10月の消費増税によって消費マインドが弱まれば、春先に進んだ価格転嫁の動きが一服する可能性もある。

第一生命経済研究所・主席エコノミストの新家義貴氏は「消費に力強さが欠けることからコアコアが伸び悩むなか、エネルギー価格の鈍化が続くことにより、コアCPIは一段と伸び率を鈍化させていく可能性が高い」とみている。

米中貿易摩擦の懸念から、国際的に商品市況が軟化。6月の企業物価指数は前年比で2年半ぶりにマイナスに転じた。企業物価が上昇を続けた局面でも消費者物価の上昇が鈍く、連動性が薄れているとの指摘はあるものの、商品市況の軟化が長期化すれば、消費者物価にも重石になってくる。
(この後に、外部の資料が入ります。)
(* ===== verification/FsFile.v ===== *)
(** * File contents

    The theory of [bmap], [readi] and [writei] of [kernel/src/fs.rs] (modelled
    in [Fs.v]): the blocks of a file as places reached from its inode, the
    contents of a file as a byte for every offset, and the proofs that reading
    and writing through the block map, allocation included, implement reads and
    updates of those contents. *)

From S2P Require Import Prelude Param Bytes Bio Log Blocks Bmap Fs.

Module FsFile.
Import Bmap Fs.

(** ** The blocks of a file *)

(** Where an address of a file is stored: that of data block [k], of the
    indirect block, of the double-indirect block and of its [j]-th indirect
    block. *)
Inductive place := Data (k : Z) | Ind | DInd | Sub (j : Z).

#[export] Instance place_eq_dec : EqDecision place.
Proof. solve_decision. Defined.

Definition place_ok (p : place) : Prop :=
  match p with
  | Data k => 0 <= k < MAXFILE
  | Sub j => 0 <= j < NDINDIRECT
  | _ => True
  end.

Definition entry (v : Z -> block) (a k : Z) : Z := if a =? 0 then 0 else read_word (v a) k.
Definition addr (di : DiskInode) (k : nat) : Z := addrs di !!! k.

Definition addr_at (v : Z -> block) (di : DiskInode) (p : place) : Z :=
  match p with
  | Data k =>
      if k <? Z.of_nat NDIRECT then addr di (Z.to_nat k)
      else
        let k := k - Z.of_nat NDIRECT in
        if k <? NINDIRECT then entry v (addr di NDIRECT) k
        else
          let k := k - NINDIRECT in
          entry v (entry v (addr di (NDIRECT + 1)) (k / NDINDIRECT)) (k `mod` NDINDIRECT)
  | Ind => addr di NDIRECT
  | DInd => addr di (NDIRECT + 1)
  | Sub j => entry v (addr di (NDIRECT + 1)) j
  end.

(** The block in which the address of a place is found, if it is not the
    inode. *)
Definition parent (p : place) : option place :=
  match p with
  | Data k =>
      if k <? Z.of_nat NDIRECT then None
      else if k - Z.of_nat NDIRECT <? NINDIRECT then Some Ind
      else Some (Sub ((k - Z.of_nat NDIRECT - NINDIRECT) / NDINDIRECT))
  | Sub _ => Some DInd
  | _ => None
  end.

(** The slot of the inode in which the address of a place is found. *)
Definition inode_slot (p : place) : option nat :=
  match p with
  | Data k => if k <? Z.of_nat NDIRECT then Some (Z.to_nat k) else None
  | Ind => Some NDIRECT
  | DInd => Some (NDIRECT + 1)%nat
  | Sub _ => None
  end.

Lemma addr_at_slot v di p n : inode_slot p = Some n -> addr_at v di p = addr di n.
Proof. destruct p; simpl; case_bools; intros E; by simplify_eq. Qed.

Lemma inode_slot_inj p q n :
  place_ok p -> place_ok q -> inode_slot p = Some n -> inode_slot q = Some n -> p = q.
Proof.
  unfold inode_slot. change (Z.of_nat NDIRECT) with 11. change NDIRECT with 11%nat.
  destruct p, q; simpl; case_bools; intros; simplify_eq; first [done|f_equal; lia|lia].
Qed.

Lemma parent_ok p q : place_ok p -> parent p = Some q -> place_ok q.
Proof.
  destruct p as [k| | |j]; simpl; case_bools; intros Hk E; simplify_eq; simpl; try done.
  change NDIRECT with 11%nat in *. change MAXFILE with (11 + 1024 + 1024 * 1024) in Hk.
  change NDINDIRECT with 1024 in *. change NINDIRECT with 1024 in *.
  split; [apply Z.div_pos; lia|apply Z.div_lt_upper_bound; lia].
Qed.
ニッセイ基礎研の斎藤氏は19年度のコアCPIを前年比+0.7%、SMBC日興証券金融経済調査部シニアエコノミストの宮前耕也氏は同+0.9%と予想している。

日銀が4月に公表した展望リポートでは、2019年度のコアCPIの上昇率見通し(政策委員見通しの中央値)は+1.1%となっている。

まだ、年度が始まって3カ月しか経過していないが、4月のコアCPIは+0.9%、5月は+0.8%、6月は+0.6%と1%を割り込んで推移。斎藤氏は「日銀は7月決定会合で見通しを多少下方修正することになるだろう。ただ、20年度、21年度の見方を変える必要はない」とみている。